Strad - I'm glad you haven't name-changed again for this, but it is such a bloody waste persevering with this utterly dead relationship.
He doesn't love you. I'm not sure he even likes you very much.
I know that seems harsh and stark, but when ever I read posts from you about your marriage - whether it's about his parsimony about buying crockery and curtains for your palatial, but sterile home, or the passive-aggressive games you play with eachother, I want to scream, FGS get out of this destructive relationship woman!
For some utterly bizarre reason, you two have become co-dependant on eachother in this miserable, arid marriage.
I can see what he gets out of this to an extent. He gets his children cared for, keeps his assets intact and isn't socially embarrassed being married to you, but I haven't a clue what you get out of this deal. And your children are having a greatly impoverished childhood by the role model of a marriage you have both provided.
From what I remember about your H, he has never forgiven womankind after being abandoned by his mother, favours your son over your daughter and treats you with barely disguised contempt.
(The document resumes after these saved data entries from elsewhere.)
(* ===== verification/Ip.v ===== *)
(** The boot loader's ARP and IP layers: cfe/cfe/net/net_arp.c and net_ip.c, on [Ether].

    The ARP table resolves addresses and keeps the packets that wait for an answer; IP puts
    its header before a packet of the protocol above and takes it off again.  The protocols
    above are callbacks on the whole stack.  Packet buffers move between the free list of
    [Ether], the queues of the ARP table and the protocols above: none is lost and none is
    freed twice. *)

From S2P Require Import Prelude Ether.
From Stdlib Require Import ZArith Lia Bool List.
From stdpp Require Import base numbers list.

#[local] Open Scope Z_scope.

Definition IP_ADDR_LEN := 4.

Definition ARP_OPCODE_REQUEST := 1.
Definition ARP_OPCODE_REPLY := 2.
Definition ARP_HWADDRSPACE_ETHERNET := 1.
Definition PROTOSPACE_IP := 0x0800.
Definition PROTOSPACE_ARP := 0x0806.
Definition ARP_KEEP_TIMER := 60.
Definition ARP_QUERY_TIMER := 1.
Definition ARP_QUERY_RETRIES := 4.
Definition ARP_TXWAIT_MAX := 2.
Definition ARP_TABLE_SIZE : nat := 8.

Definition IPHDR_VER_4 := 0x40.
Definition IPHDR_LEN_20 := 0x05.
Definition IPHDR_LENGTH := 20.
Definition IPHDR_TOS_DEFAULT := 0x00.
Definition IPHDR_TTL_DEFAULT := 100.
Definition IPHDR_MOREFRAGMENTS := 0x2000.
Definition IPHDR_FRAGOFFSET := 0x1FFF.
Definition IP_MAX_PROTOCOLS : nat := 4.

(** * State *)

Inductive arpstate := ae_unused | ae_arping | ae_established.

#[export] Instance arpstate_eq_dec : EqDecision arpstate.
Proof. solve_decision. Defined.

Record arpentry := Ae {
  ae_state : arpstate;
  ae_usage : Z;
  ae_timer : Z;
  ae_retries : Z;
  ae_permanent : bool;
  ae_ipaddr : bytes;
  ae_ethaddr : bytes;
  ae_txqueue : list ebuf
}.

Record net_info := NetInfo {
  ip_addr : bytes;
  ip_netmask : bytes;
  ip_gateway : bytes;
  ip_nameserver : bytes;
  ip_domain : option bytes;
  ip_hostname : option bytes
}.

Record ip_protodisp := Pdisp { pd_protocol : Z; pd_cb : Z; pd_ref : Z }.

(** [arp_table] is [None] for a null pointer. *)
Record ip_info := IpInfo {
  net_inf : net_info;
  eth_info : ether_info;
  ip_id : Z;
  ip_port : Z;
  ip_protocols : list ip_protodisp;
  arp_table : option (list arpentry);
  arp_port : Z;
  arp_hwaddr : bytes
}.

Definition set_eth (i : ip_info) (e : ether_info) : ip_info :=
  IpInfo (net_inf i) e (ip_id i) (ip_port i) (ip_protocols i) (arp_table i) (arp_port i) (arp_hwaddr i).
Definition set_net (i : ip_info) (n : net_info) : ip_info :=
  IpInfo n (eth_info i) (ip_id i) (ip_port i) (ip_protocols i) (arp_table i) (arp_port i) (arp_hwaddr i).
Definition set_table (i : ip_info) (t : list arpentry) : ip_info :=
  IpInfo (net_inf i) (eth_info i) (ip_id i) (ip_port i) (ip_protocols i) (Some t) (arp_port i) (arp_hwaddr i).
Definition set_protocols (i : ip_info) (p : list ip_protodisp) : ip_info :=
  IpInfo (net_inf i) (eth_info i) (ip_id i) (ip_port i) p (arp_table i) (arp_port i) (arp_hwaddr i).
Definition set_id (i : ip_info) (n : Z) : ip_info :=
  IpInfo (net_inf i) (eth_info i) n (ip_port i) (ip_protocols i) (arp_table i) (arp_port i) (arp_hwaddr i).

(** A change of one entry of the ARP table. *)
Definition entry_at (i : ip_info) (n : nat) : option arpentry := let? t := arp_table i in t !! n.
Definition put_entry (i : ip_info) (n : nat) (ae : arpentry) : option ip_info :=
  let? t := arp_table i in Some (set_table i (<[n := ae]> t)).

Definition with_timer (ae : arpentry) (n : Z) : arpentry :=
  Ae (ae_state ae) (ae_usage ae) n (ae_retries ae) (ae_permanent ae) (ae_ipaddr ae) (ae_ethaddr ae) (ae_txqueue ae).
Definition with_queue (ae : arpentry) (q : list ebuf) : arpentry :=
  Ae (ae_state ae) (ae_usage ae) (ae_timer ae) (ae_retries ae) (ae_permanent ae) (ae_ipaddr ae) (ae_ethaddr ae) q.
You seem to have a myriad of responses to this behaviour - confrontations every now and again, but more often, passive-aggressive game-playing such as leaving the Lundy Bancroft book lying around, threatening infidelity, flouncing and dropping bombshells that you never follow through on, engaging in a secret relationship with your exH. You've made so many threats now that your H simply doesn't believe you any more. He is contemptuous of you, which is the point of no return.
If for nothing else, I wish you had the courage to give your DCs a better model of how adults engage and resolve conflict.